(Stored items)
(* ===== verification/ShellTheorems.v ===== *)
(** * The shell's line editor keeps the line

    The editor is compared with an abstract one that keeps only the line, as a
    list of characters. *)

From S2P Require Import Prelude Bytes CString Printk Etc Shell.

(** ** The abstract editor *)

Definition printable (ch : Z) : bool := isalpha ch || isdigit ch || isspace ch || issymbol ch.
(** The commands that begin with [l]. *)
Definition completions (l : list Z) : list (list Z) := filter (λ n, l `prefix_of` n) COMMANDS.
Fixpoint skip_word (l : list Z) : list Z :=
  match l with [] => [] | c :: l => if isspace c then c :: l else skip_word l end.
(** [edit k l]: the line after key [k]. *)
Definition edit (l : list Z) (k : Z) : list Z :=
  if (k =? BACKSPACE) || (k =? BACKSPACE2) then removelast l
  else if k =? CTRL_U then []
  else if k =? CTRL_W then rev (skip_word (tail (rev l)))
  else if k =? TAB then match completions l with [n] => n ++ [32] | _ => l end
  else if printable k then l ++ [k] else l.
Definition typed (ks : list Z) : list Z := fold_left edit ks [].

(** The blank-separated words; [sp] says whether the character before [l] is a
    blank (or the line begins here). *)
Fixpoint take_word (l : list Z) : list Z :=
  match l with [] => [] | c :: l => if c =? 32 then [] else c :: take_word l end.
Fixpoint words_from (sp : bool) (l : list Z) : list (list Z) :=
  match l with
  | [] => []
  | c :: l => if c =? 32 then words_from true l else if sp then (c :: take_word l) :: words_from false l else words_from false l
  end.
Definition words (l : list Z) : list (list Z) := words_from true l.

(** A terminal line: the characters left of the cursor, last first, and those
    from the cursor on. *)
Definition glass := (list Z * list Z)%type.
Definition echo (t : glass) (ch : Z) : glass :=
  if ch =? 8 then match t.1 with [] => t | c :: l => (l, c :: t.2) end else (ch :: t.1, tail t.2).
Definition echoes (o : list Z) : glass := fold_left echo o ([], []).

__WHAT TO WORK ON__
Write out the lines above exactly, but only from the one containing "Definition echo (t" through the last one.

__ANSWER__
Definition echo (t : glass) (ch : Z) : glass :=
  if ch =? 8 then match t.1 with [] => t | c :: l => (l, c :: t.2) end else (ch :: t.1, tail t.2).
Definition echoes (o : list Z) : glass := fold_left echo o ([], []).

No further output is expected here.